What Your Mucus Means

A toddler uses a tissue to wipe her nose.We have all sniffed, snuffled and snorted our way through boxes of tissues and maybe even a sleeve or two. But did you ever stop to think about what your mucus means? Believe it or not, the color of your mucus can tell you a lot about what’s happening inside your body. What comes out of your nose is a water-based fluid that’s found all over our respiratory system, which includes your mouth, sinuses and lungs. While kids may be amused by a nice, big green booger, this is not an acceptable color for everyday health. Let’s learn about the different colors of your phlegm and what they mean for your body:

Clear: Just an itchy nose when your tissue comes up clear after a big blow. Mucus is basically water with proteins, antibodies and dissolved salts.

White: Feeling a little congested? When the nasal cavity is stopped up, the tissues become swollen, which slows the passage of mucus. This causes it to get thicker and cloudy or white.

Yellow: There’s a battle going on inside you. Your infection-fighting cells and your white blood cells are working to combat a microbial infection. Those cells that are defeated in the heat of your infection get picked up by the mucus, turning it yellow.

Green: Your white blood cells have taken this infection into the 12th round. The mucus has become thick with dead white blood cells and other remains from the battle. A color like this may be a sign you should see your doctor.

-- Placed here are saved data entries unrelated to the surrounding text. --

(* ===== verification/Crypto.v ===== *)
(** * The cryptographic libraries, as interfaces

    [utils/password-bcrypt.js] wraps [bcrypt.hash(plaintext, 10)] and
    [bcrypt.compare]; [services/authentication.js] calls [jwt.sign].
    Neither library is part of the repository, so each is a [Class]:
    the services and their theorems are stated against the class, and
    [Crypto.Reference] gives one instance of each, computable, which
    shows the laws are satisfiable and lets the witnesses run.

    The bcrypt laws are the idealisation the service relies on: a hash
    is at least 6 characters long (a real one has 60, so the schema's
    [minlength: 6] always passes), and [compare p (hash salt q)] holds
    exactly when [p] and [q] agree on their first 72 bytes (bcrypt
    ignores the rest of the input).  The JWT laws: a token verifies
    under the secret it was signed with, to the claims it was signed
    with; it is not empty and contains no space. *)

From S2P Require Import Prelude.
From stdpp Require Import countable.
From Stdlib Require Import Ascii.

(** The part of a password bcrypt reads. *)
Definition trunc72 (p : string) : string := String.substring 0 72 p.

Class Bcrypt := {
  bcrypt_hash : nat -> string -> string;   (** salt, plaintext *)
  bcrypt_compare : string -> string -> bool;
  bcrypt_hash_length : forall salt p, 6 <= String.length (bcrypt_hash salt p);
  bcrypt_compare_hash : forall salt p q,
    bcrypt_compare p (bcrypt_hash salt q) = bool_decide (trunc72 p = trunc72 q)
}.

(** The payload [{ id, username }] of [jwt.sign], with the [iat] claim
    jsonwebtoken adds. *)
Record claims := mk_claims {
  cl_id : N;            (** the ObjectId of the user *)
  cl_username : string;
  cl_iat : Z
}.

#[export] Instance claims_eq_dec : EqDecision claims.
Proof. solve_decision. Defined.

#[export] Instance claims_countable : Countable claims.
Proof.
  apply (inj_countable' (fun c => (cl_id c, cl_username c, cl_iat c))
                        (fun '(i, u, t) => mk_claims i u t)).
  by intros [].
Defined.

(** HS256 signing: [jwt_sign secret claims].  A token verifies under the
    secret it was signed with, to the claims it was signed with, is not
    empty (a JWT is [header.payload.signature]) and contains no space
    (it travels as [Bearer <token>]). *)
Class Jwt := {
  jwt_sign : string -> claims -> string;
  jwt_verify : string -> string -> option claims;
  jwt_verify_sign : forall k c, jwt_verify k (jwt_sign k c) = Some c;
  jwt_sign_no_space : forall k c, String.index 0 " " (jwt_sign k c) = None;
  jwt_sign_nonempty : forall k c, jwt_sign k c <> ""
}.

(** ** A reference instance of each class *)

Module Reference.

(** A "hash" that keeps the salt in one character after bcrypt's
    [$2b$10$] header and the part of the password bcrypt reads. *)
Definition hash (salt : nat) (p : string) : string :=
  "$2b$10$" +:+ String (Ascii.ascii_of_nat (salt mod 256)) (trunc72 p).

Definition compare (p h : string) : bool :=
  bool_decide (String.substring 8 (String.length h - 8) h = trunc72 p).

Lemma substring_all s : String.substring 0 (String.length s) s = s.
Proof. induction s; simpl; by rewrite ?IHs. Qed.

Lemma compare_hash salt p q :
  compare p (hash salt q) = bool_decide (trunc72 p = trunc72 q).
Proof.
  unfold compare, hash. simpl. rewrite Nat.sub_0_r, substring_all.
  apply bool_decide_ext. split; congruence.
Qed.

#[export] Instance bcrypt : Bcrypt.
Proof.
  refine {| bcrypt_hash := hash; bcrypt_compare := compare;
            bcrypt_compare_hash := compare_hash |}.
  intros. simpl. lia.
Defined.

(** Binary digits of a positive, least significant first. *)
Fixpoint bits (p : positive) : string :=
  match p with
  | xH => ""
  | xO p' => String "0"%char (bits p')
  | xI p' => String "1"%char (bits p')
  end.

Fixpoint unbits (s : string) : option positive :=
  match s with
  | EmptyString => Some xH
  | String c s' =>
      match unbits s' with
      | Some p => if Ascii.eqb c "0"%char then Some (xO p)
                  else if Ascii.eqb c "1"%char then Some (xI p) else None
      | None => None
      end
  end.

Lemma unbits_bits p : unbits (bits p) = Some p.
Proof. induction p; simpl; by rewrite ?IHp. Qed.

Lemma bits_no_space p : String.index 0 " " (bits p) = None.
Proof. induction p; simpl; rewrite ?IHp; done. Qed.

(** A token: one header character, then the bits of the signed pair. *)
Definition sign (k : string) (c : claims) : string :=
  String "e"%char (bits (encode (k, c))).

Definition verify (k : string) (t : string) : option claims :=
  match t with
  | EmptyString => None
  | String _ t' =>
      match unbits t' with
      | Some p => match decode (A := string * claims) p with
                  | Some (k', c) => if bool_decide (k' = k) then Some c else None
                  | None => None
                  end
      | None => None
      end
  end.

Lemma verify_sign k c : verify k (sign k c) = Some c.
Proof.
  unfold verify, sign. rewrite unbits_bits, decode_encode.
  by rewrite bool_decide_true.
Qed.

Lemma sign_no_space k c : String.index 0 " " (sign k c) = None.
Proof. unfold sign. simpl. by rewrite bits_no_space. Qed.

#[export] Instance jwt : Jwt :=
  {| jwt_sign := sign; jwt_verify := verify;
     jwt_verify_sign := verify_sign;
     jwt_sign_no_space := sign_no_space;
     jwt_sign_nonempty := fun k c => ltac:(discriminate) |}.

End Reference.
(* ===== verification/Db.v ===== *)
(** * The database and the mongoose operations the services call

    [db] is the state the whole backend shares: the [users] and [todos]
    collections keyed by ObjectId, the next ObjectId to hand out, the
    wall clock that stamps [createdAt]/[updatedAt], and the source of
    bcrypt salts.  Every operation is one round trip to MongoDB and is a
    computation of [M] = [st db err]: [findOne] is [find_one] on the
    collection with the cast filter, [create] builds and validates the
    document then enforces the unique index, [findOneAndUpdate] and
    [findOneAndDelete] act on the first match, and [save] of a loaded
    document sends the [$set] of its modified paths keyed by [_id]. *)

From S2P Require Import Prelude Runtime ObjectId UserModel TodoModel.
Local Open Scope todo_scope.

Record db := mk_db {
  db_users : gmap oid user;
  db_todos : gmap oid todo;
  db_next : oid;
  db_clock : Z;
  db_salt : nat
}.

Definition M := st db err.

Definition set_users (f : gmap oid user -> gmap oid user) (s : db) : db :=
  mk_db (f (db_users s)) (db_todos s) (db_next s) (db_clock s) (db_salt s).

Definition set_todos (f : gmap oid todo -> gmap oid todo) (s : db) : db :=
  mk_db (db_users s) (f (db_todos s)) (db_next s) (db_clock s) (db_salt s).

(** ** Collection primitives *)

Definition find_one {D} (p : oid -> D -> bool) (c : gmap oid D) : option (oid * D) :=
  find_first (fun kd => p kd.1 kd.2) (map_to_list c).

Definition find_all {D} (p : oid -> D -> bool) (c : gmap oid D) : list (oid * D) :=
  filter (fun kd => p kd.1 kd.2 = true) (map_to_list c).

(** A fresh ObjectId for a new document. *)
Definition fresh_id : M oid :=
  fun s => (inr (db_next s),
            mk_db (db_users s) (db_todos s) (db_next s + 1)%N (db_clock s) (db_salt s)).

Definition clock : M Z := fun s => (inr (db_clock s), s).

(** A fresh salt for [bcrypt.hash(plaintext, 10)]. *)
Definition fresh_salt : M nat :=
  fun s => (inr (db_salt s),
            mk_db (db_users s) (db_todos s) (db_next s) (db_clock s) (S (db_salt s))).

(** ** The [User] model *)

Definition username_is (key : string) : oid -> user -> bool :=
  fun _ u => String.eqb (u_username u) key.

(** [User.findOne({ username })]: the filter value is cast and passed
    through the path's setters before the query runs. *)
Definition user_findOne (username : jsval) : M (option (oid * user)) :=
  let* v := st_lift (cast_string "username" username) in
  let* s := st_get in
  st_ret (find_one (username_is (username_set v)) (db_users s)).

(** [User.create({ username, password, fullname })]. *)
Definition user_create (username : jsval) (password : string) (fullname : jsval)
  : M (oid * user) :=
  let* t := clock in
  let* u := st_lift (user_build t username password fullname) in
  let* s := st_get in
  match find_one (username_is (u_username u)) (db_users s) with
  | Some _ => st_throw (ErrDuplicateKey "username")
  | None =>
      let* id := fresh_id in
      st_modify (set_users (insert id u)) ;;;
      st_ret (id, u)
  end.

(** ** The [Todo] model *)

(** The filter [{ _id: todoId, username }] once [todoId] is cast. *)
Definition owned_by (id : oid) (username : string) : oid -> todo -> bool :=
  fun k d => N.eqb k id && String.eqb (t_username d) username.

Definition owner_is (username : string) : oid -> todo -> bool :=
  fun _ d => String.eqb (t_username d) username.

Section TodoOps.
Context `{DateParser}.

(** [Todo.create({ username, title, description, urgency, dueDate,
    completed: false })]. *)
Definition todo_create (username : string) (title description urgency
    dueDate : jsval) : M (oid * todo) :=
  let* t := clock in
  let* d := st_lift (todo_build t username title description urgency dueDate) in
  let* id := fresh_id in
  st_modify (set_todos (insert id d)) ;;;
  st_ret (id, d).

(** [Todo.findOne({ _id: todoId, username })]. *)
Definition todo_findOne (todoId : jsval) (username : string)
  : M (option (oid * todo)) :=
  let* i := st_lift (cast_oid todoId) in
  let* s := st_get in
  st_ret (find_one (owned_by i username) (db_todos s)).

(** [Todo.findOneAndUpdate({ _id: todoId, username }, update,
    { new: true })]: the updated document, or [null]. *)
Definition todo_findOneAndUpdate (todoId : jsval) (username : string)
    (u : todo_update) : M (option (oid * todo)) :=
  let* i := st_lift (cast_oid todoId) in
  let* p := st_lift (todo_cast_update u) in
  let* t := clock in
  let* s := st_get in
  match find_one (owned_by i username) (db_todos s) with
  | None => st_ret None
  | Some (k, d) =>
      let d' := todo_patch_apply t p d in
      st_modify (set_todos (insert k d')) ;;;
      st_ret (Some (k, d'))
  end.

(** [Todo.findOneAndDelete({ _id: todoId, username })]. *)
Definition todo_findOneAndDelete (todoId : jsval) (username : string)
  : M (option (oid * todo)) :=
  let* i := st_lift (cast_oid todoId) in
  let* s := st_get in
  match find_one (owned_by i username) (db_todos s) with
  | None => st_ret None
  | Some (k, d) =>
      st_modify (set_todos (delete k)) ;;;
      st_ret (Some (k, d))
  end.

(** [Todo.find({ username })]. *)
Definition todo_find (username : string) : M (list (oid * todo)) :=
  let* s := st_get in
  st_ret (find_all (owner_is username) (db_todos s)).
End TodoOps.

(** [doc.save()] of a loaded todo whose only modified path is
    [completed]: the document in memory is validated first (a
    [ValidationError] writes nothing), then
    [updateOne({ _id }, { $set: { completed, updatedAt } })] is sent, a
    [DocumentNotFoundError] when no document has that [_id]; the
    in-memory document is returned with the new timestamp. *)
Definition todo_save_completed (k : oid) (d : todo) : M todo :=
  match todo_validate d with
  | Some e => st_throw e
  | None =>
  let* t := clock in
  let* s := st_get in
  match db_todos s !! k with
  | None => st_throw ErrDocumentNotFound
  | Some cur =>
      let stored := mk_todo (t_title cur) (t_description cur) (t_urgency cur)
                            (t_dueDate cur) (t_completed d) (t_username cur)
                            (t_createdAt cur) t in
      st_modify (set_todos (insert k stored)) ;;;
      st_ret (mk_todo (t_title d) (t_description d) (t_urgency d) (t_dueDate d)
                      (t_completed d) (t_username d) (t_createdAt d) t)
  end
  end.

(** ** Queries over a collection *)

Section FindOne.
Context {D : Type}.
Implicit Types (c : gmap oid D) (p : oid -> D -> bool).

Lemma find_one_Some p c k d :
  find_one p c = Some (k, d) -> c !! k = Some d /\ p k d = true.
Proof.
  unfold find_one. intros [Hin Hp]%find_first_Some.
  by apply elem_of_map_to_list in Hin.
Qed.

Lemma find_one_None p c :
  find_one p c = None <-> forall k d, c !! k = Some d -> p k d = false.
Proof.
  unfold find_one. rewrite find_first_none_iff. split.
  - intros H k d Hk. apply (H (k, d)). by apply elem_of_map_to_list.
  - intros H [k d] Hin. apply elem_of_map_to_list in Hin. by apply H.
Qed.

(** The match of a filter that at most one document satisfies. *)
Lemma find_one_unique p c k d :
  c !! k = Some d -> p k d = true ->
  (forall k' d', c !! k' = Some d' -> p k' d' = true -> k' = k) ->
  find_one p c = Some (k, d).
Proof.
  intros Hk Hp Hu. unfold find_one. apply find_first_unique.
  - by apply elem_of_map_to_list.
  - done.
  - intros [k' d'] Hin%elem_of_map_to_list Hp'. simpl in *.
    pose proof (Hu k' d' Hin Hp') as ->. congruence.
Qed.

Lemma elem_of_find_all p c k d :
  (k, d) ∈ find_all p c <-> c !! k = Some d /\ p k d = true.
Proof.
  unfold find_all. rewrite list_elem_of_filter, elem_of_map_to_list. simpl. tauto.
Qed.
End FindOne.

(** A filter on [_id] and owner is a keyed lookup followed by the owner
    check: [{ _id: id, username }] matches at most the document [id]. *)
Lemma find_one_owned_by (c : gmap oid todo) i u :
  find_one (owned_by i u) c =
  match c !! i with
  | Some d => if String.eqb (t_username d) u then Some (i, d) else None
  | None => None
  end.
Proof.
  destruct (c !! i) as [d|] eqn:Hi; [destruct (String.eqb_spec (t_username d) u)|].
  - apply find_one_unique; [done| |].
    + unfold owned_by. rewrite N.eqb_refl. simpl. by apply String.eqb_eq.
    + intros k' d' _ Hp. unfold owned_by in Hp. apply andb_prop in Hp as [Hk _].
      by apply N.eqb_eq.
  - apply find_one_None. intros k d' Hk. unfold owned_by.
    destruct (N.eqb_spec k i) as [->|]; simpl; [|done].
    rewrite Hi in Hk. injection Hk as <-. by apply String.eqb_neq.
  - apply find_one_None. intros k d' Hk. unfold owned_by.
    destruct (N.eqb_spec k i) as [->|]; simpl; [congruence|done].
Qed.

(** No two users share a username: the unique index. *)
Definition users_unique (us : gmap oid user) : Prop :=
  forall k1 k2 u1 u2, us !! k1 = Some u1 -> us !! k2 = Some u2 ->
  u_username u1 = u_username u2 -> k1 = k2.

Lemma find_one_username (us : gmap oid user) key k u :
  users_unique us -> us !! k = Some u -> u_username u = key ->
  find_one (username_is key) us = Some (k, u).
Proof.
  intros Hu Hk Hn. apply find_one_unique; [done| |].
  - unfold username_is. by apply String.eqb_eq.
  - intros k' u' Hk' Hp. unfold username_is in Hp. apply String.eqb_eq in Hp.
    eapply Hu; [exact Hk'|exact Hk|congruence].
Qed.

Lemma find_one_username_None (us : gmap oid user) key :
  find_one (username_is key) us = None <->
  forall k u, us !! k = Some u -> u_username u <> key.
Proof.
  rewrite find_one_None. unfold username_is.
  setoid_rewrite String.eqb_neq. done.
Qed.

(** ** The effect of each operation on the state *)

(** The state after a user is created at the next ObjectId. *)
Definition db_add_user (s : db) (u : user) : db :=
  mk_db (<[db_next s := u]> (db_users s)) (db_todos s) (db_next s + 1)%N
        (db_clock s) (db_salt s).

Definition db_bump_salt (s : db) : db :=
  mk_db (db_users s) (db_todos s) (db_next s) (db_clock s) (S (db_salt s)).

Lemma user_findOne_spec username s :
  user_findOne username s =
  match cast_string "username" username with
  | inl e => (inl e, s)
  | inr v => (inr (find_one (username_is (username_set v)) (db_users s)), s)
  end.
Proof. unfold user_findOne. st_unfold. by destruct (cast_string _ _). Qed.

Lemma user_create_spec username password fullname s :
  user_create username password fullname s =
  match user_build (db_clock s) username password fullname with
  | inl e => (inl e, s)
  | inr u =>
      match find_one (username_is (u_username u)) (db_users s) with
      | Some _ => (inl (ErrDuplicateKey "username"), s)
      | None => (inr (db_next s, u), db_add_user s u)
      end
  end.
Proof.
  unfold user_create, clock, fresh_id. st_unfold.
  destruct (user_build _ _ _ _) as [e|u]; [done|]. simpl.
  by destruct (find_one _ _).
Qed.

(** A created user carries a name no stored user has. *)
Lemma users_unique_add s u :
  users_unique (db_users s) ->
  find_one (username_is (u_username u)) (db_users s) = None ->
  users_unique (db_users (db_add_user s u)).
Proof.
  intros Hu Hnone. rewrite find_one_username_None in Hnone.
  intros k1 k2 u1 u2. cbn [db_add_user db_users].
  rewrite !lookup_insert. intros H1 H2 Heq.
  destruct (decide (db_next s = k1)) as [<-|], (decide (db_next s = k2)) as [<-|];
    simplify_eq; [done| | |eauto].
  - by destruct (Hnone k2 u2 H2).
  - by destruct (Hnone k1 u1 H1).
Qed.

Lemma users_unique_alt (us : gmap oid user) :
  users_unique us <->
  map_Forall (fun k1 u1 => map_Forall (fun k2 u2 =>
    u_username u1 = u_username u2 -> k1 = k2) us) us.
Proof.
  split.
  - intros Hu k1 u1 H1 k2 u2 H2 Heq. by apply (Hu k1 k2 u1 u2).
  - intros Hu k1 k2 u1 u2 H1 H2 Heq. exact (Hu k1 u1 H1 k2 u2 H2 Heq).
Qed.

#[export] Instance users_unique_dec us : Decision (users_unique us).
Proof.
  destruct (decide (map_Forall (fun k1 u1 => map_Forall (fun k2 u2 =>
              u_username u1 = u_username u2 -> k1 = k2) us) us)) as [H|H];
    [left|right]; by rewrite users_unique_alt.
Defined.
(** Removing a document the caller does not own changes no outcome of
    an owner-scoped operation. *)
Lemma scoped_hide_foreign {A} s i d j u (ok1 ok2 : todo -> (err + A) * db) :
  db_todos s !! i = Some d -> t_username d <> u ->
  (forall d', fst (ok1 d') = fst (ok2 d')) ->
  fst (scoped s j u ok1) = fst (scoped (without_todo s i) j u ok2).
Proof.
  intros Hi Hu Hok. destruct (decide (j = i)) as [->|Hne].
  - by rewrite (scoped_foreign s i u d), scoped_missing by auto using lookup_without_todo.
  - unfold scoped. cbn [without_todo set_todos db_todos].
    rewrite lookup_delete_ne by congruence.
    destruct (db_todos s !! j) as [dj|]; [|done].
    by destruct (String.eqb (t_username dj) u).
Qed.

Section Isolation.
Context `{DateParser}.

(** C1: a todo owned by [A] cannot be deleted, toggled or updated by
    another user [B] through its id: delete and toggle fail with
    ["Todo not found or access denied"], update fails, and none of
    them changes the database. *)
Theorem foreign_todo_isolated A B s i d todoId title existing urgency description :
  db_todos s !! i = Some d -> t_username d = A -> A <> B ->
  cast_oid todoId = inr i ->
  deleteTodoService B todoId s = (inl ErrTodoAccess, s) /\
  toggleCompletion B todoId s = (inl ErrTodoAccess, s) /\
  exists e, updateTodoService B todoId title existing urgency description s
            = (inl e, s).
Proof.
  intros Hi <- HAB Hid.
  rewrite deleteTodoService_spec, toggleCompletion_spec,
    updateTodoService_spec, Hid.
  split; [eauto with todo|split; [eauto with todo|]].
  destruct (call_trim _ title), (trim_description description); eauto.
  destruct (todo_cast_update _); eauto.
  rewrite (scoped_foreign _ _ _ d); eauto.
Qed.

(** C2: another user's todo is indistinguishable from a missing one:
    each owner-scoped operation of [B] gives the same result whether
    document [i] belongs to someone else or does not exist. *)
Theorem foreign_same_as_missing A B s i d todoId title existing urgency description :
  db_todos s !! i = Some d -> t_username d = A -> A <> B ->
  fst (deleteTodoService B todoId s)
    = fst (deleteTodoService B todoId (without_todo s i)) /\
  fst (toggleCompletion B todoId s)
    = fst (toggleCompletion B todoId (without_todo s i)) /\
  fst (updateTodoService B todoId title existing urgency description s)
    = fst (updateTodoService B todoId title existing urgency description
             (without_todo s i)).
Proof.
  intros Hi <- HAB.
  rewrite !deleteTodoService_spec, !toggleCompletion_spec, !updateTodoService_spec.
  split; [|split].
  - destruct (cast_oid todoId); [done|]. eauto using scoped_hide_foreign.
  - destruct (cast_oid todoId); [done|]. apply (scoped_hide_foreign _ _ d); [done..|].
    intros d'. by destruct (todo_validate d').
  - destruct (call_trim _ title), (trim_description description); [done..|].
    destruct (cast_oid todoId); [done|].
    destruct (todo_cast_update _); [done|].
    eauto using scoped_hide_foreign.
Qed.
End Isolation.

(** ** Listing, toggling and the frame of each update *)

(** [d] with only its [updatedAt] stamp replaced. *)
Definition touch (d : todo) (t : Z) : todo :=
  mk_todo (t_title d) (t_description d) (t_urgency d) (t_dueDate d)
          (t_completed d) (t_username d) (t_createdAt d) t.

Lemma flip_completed_twice d t t' :
  flip_completed (flip_completed d t) t' = touch d t'.
Proof. unfold flip_completed, touch. simpl. by rewrite negb_involutive. Qed.

Lemma set_todos_insert_insert s i x y :
  set_todos (insert i x) (set_todos (insert i y) s) = set_todos (insert i x) s.
Proof. unfold set_todos. simpl. by rewrite insert_insert_eq. Qed.

Lemma lookup_set_todos_insert s i x : db_todos (set_todos (insert i x) s) !! i = Some x.
Proof. apply lookup_insert_eq. Qed.

Lemma clock_set_todos s f : db_clock (set_todos f s) = db_clock s.
Proof. done. Qed.

Lemma flip_completed_valid d t : todo_valid d -> todo_valid (flip_completed d t).
Proof. done. Qed.

Section Behaviour.
Context `{DateParser}.

(** The owner toggles a valid todo: the flag flipped, stamped and
    stored. *)
Lemma toggleCompletion_owner u todoId s i d :
  cast_oid todoId = inr i -> db_todos s !! i = Some d -> t_username d = u -> todo_valid d ->
  toggleCompletion u todoId s =
    (inr (i, flip_completed d (db_clock s)), set_todos (insert i (flip_completed d (db_clock s))) s).
Proof.
  intros Hid Hi Hu Hv. rewrite toggleCompletion_spec, Hid, (scoped_owner s i u d) by done.
  by rewrite (proj2 (todo_validate_None d) Hv).
Qed.

(** C3: [getUserTodos u] changes nothing and returns exactly the
    stored todos whose owner is [u]. *)
Theorem getUserTodos_exact u s :
  exists l, getUserTodos u s = (inr l, s) /\
    forall k d, (k, d) ∈ l <-> db_todos s !! k = Some d /\ t_username d = u.
Proof.
  eexists. split; [reflexivity|]. intros k d.
  rewrite elem_of_find_all. unfold owner_is.
  by rewrite String.eqb_eq.
Qed.

(** Toggling a todo twice, with no other request in between,
    restores its [completed] flag and every other field but the
    [updatedAt] stamp. *)
Theorem toggle_twice u todoId s i d :
  cast_oid todoId = inr i -> db_todos s !! i = Some d -> t_username d = u -> todo_valid d ->
  exists r1 s1 r2,
    toggleCompletion u todoId s = (inr r1, s1) /\
    toggleCompletion u todoId s1 = (inr r2, set_todos (insert i (touch d (db_clock s))) s) /\
    t_completed (snd r1) = negb (t_completed d) /\
    t_completed (snd r2) = t_completed d.
Proof.
  intros Hid Hi Hu Hv.
  exists (i, flip_completed d (db_clock s)),
    (set_todos (insert i (flip_completed d (db_clock s))) s),
    (i, touch d (db_clock s)).
  rewrite (toggleCompletion_owner u todoId s i d) by done.
  rewrite (toggleCompletion_owner u todoId _ i (flip_completed d (db_clock s)))
    by auto using lookup_set_todos_insert, flip_completed_valid.
  rewrite clock_set_todos, flip_completed_twice, set_todos_insert_insert.
  repeat split.
Qed.

(** C5: an update never touches [completed], the owner or [createdAt]
    of the todo it changes, and a toggle changes only [completed] and
    [updatedAt]. *)
Theorem update_toggle_frame u todoId title existing urgency description s i d' s' :
  (updateTodoService u todoId title existing urgency description s = (inr (i, d'), s') ->
   exists d, db_todos s !! i = Some d /\ db_todos s' = <[i := d']> (db_todos s) /\
     t_completed d' = t_completed d /\ t_username d' = t_username d /\
     t_createdAt d' = t_createdAt d) /\
  (toggleCompletion u todoId s = (inr (i, d'), s') ->
   exists d, db_todos s !! i = Some d /\ db_todos s' = <[i := d']> (db_todos s) /\
     d' = flip_completed d (db_clock s)).
Proof.
  rewrite updateTodoService_spec, toggleCompletion_spec. unfold scoped. split.
  - destruct (call_trim _ title), (trim_description description); try done.
    destruct (cast_oid todoId) as [|j]; [done|].
    destruct (todo_cast_update _) as [|p]; [done|].
    destruct (db_todos s !! j) as [d|] eqn:Hj; [|done].
    destruct (String.eqb _ u); [|done]. intros [= <- <- <-]. eauto 10.
  - destruct (cast_oid todoId) as [|j]; [done|].
    destruct (db_todos s !! j) as [d|] eqn:Hj; [|done].
    destruct (String.eqb _ u); [|done].
    destruct (todo_validate d); [done|]. intros [= <- <- <-]. eauto 10.
Qed.
End Behaviour.

(** ** The schema invariant *)

(** Every stored todo satisfies the schema's validators. *)
Definition todos_valid (s : db) : Prop :=
  map_Forall (fun _ d => todo_valid d) (db_todos s).

#[export] Instance todos_valid_dec s : Decision (todos_valid s).
Proof. unfold todos_valid. apply _. Defined.


Lemma todos_valid_insert s i d :
  todos_valid s -> todo_valid d -> todos_valid (set_todos (insert i d) s).
Proof. intros Hs Hd. by apply map_Forall_insert_2. Qed.

Section Invariant.
Context `{DateParser}.

(** C6: creating, deleting and toggling keep every stored todo valid
    for the schema (non-empty title and owner, urgency in the enum). *)
Theorem todos_valid_preserved s u todoId title existing urgency description r s' :
  todos_valid s ->
  (createTodoService u title existing urgency description s = (r, s') ->
   todos_valid s') /\
  (deleteTodoService u todoId s = (r, s') -> todos_valid s') /\
  (toggleCompletion u todoId s = (r, s') -> todos_valid s').
Proof.
  intros Hs. rewrite createTodoService_spec, deleteTodoService_spec,
    toggleCompletion_spec. unfold scoped. split; [|split].
  - destruct (call_trim _ title), (trim_description description);
      try (intros [= _ <-]; done).
    destruct (todo_build _ _ _ _ _ _) as [|d] eqn:Hb; [intros [= _ <-]; done|].
    intros [= _ <-]. apply todos_valid_insert; [done|].
    by apply todo_build_valid in Hb as [? _].
  - destruct (cast_oid todoId) as [|j]; [intros [= _ <-]; done|].
    destruct (db_todos s !! j) as [d|]; [|intros [= _ <-]; done].
    destruct (String.eqb _ u); intros [= _ <-]; [|done].
    by apply map_Forall_delete.
  - destruct (cast_oid todoId) as [|j]; [intros [= _ <-]; done|].
    destruct (db_todos s !! j) as [d|] eqn:Hj; [|intros [= _ <-]; done].
    destruct (String.eqb _ u); [|intros [= _ <-]; done].
    destruct (todo_validate d); intros [= _ <-]; [done|].
    apply todos_valid_insert; [done|]. apply flip_completed_valid. exact (Hs j d Hj).
Qed.
End Invariant.

(** ** Concrete runs *)

Import RefDate.

(** One todo of ["alice"] at ObjectId 0, the clock at 5. *)
Definition milk : todo :=
  mk_todo "Buy milk" "" (Some "normal") (Some 20250110%Z) false "alice" 1 1.

Definition db_milk : db := mk_db ∅ {[0%N := milk]} 1%N 5%Z 0.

Pink/Red: This may be a sign of blood. A red tinge may occur when tiny blood vessels in your nose break from frequent nose blowing, coughing or from dryness or irritation. 

To thin down mucus or to loosen phlegm, drink plenty of hot or cold liquids, or take a hot shower. Nasal rinsing with warm water may also help flush out congestion to make breathing easier. While this rainbow palette may indicate what’s going on in your respiratory system, it’s not a diagnosis. If an infection is present, the color of the phlegm doesn’t determine whether a virus, a bacterium or another pathogen has caused it. Some allergies may also cause changes in the color of mucus. An influx of mucus or a change in color, in coordination with other symptoms like fever, chills, coughing or sinus pain, means you should visit your doctor.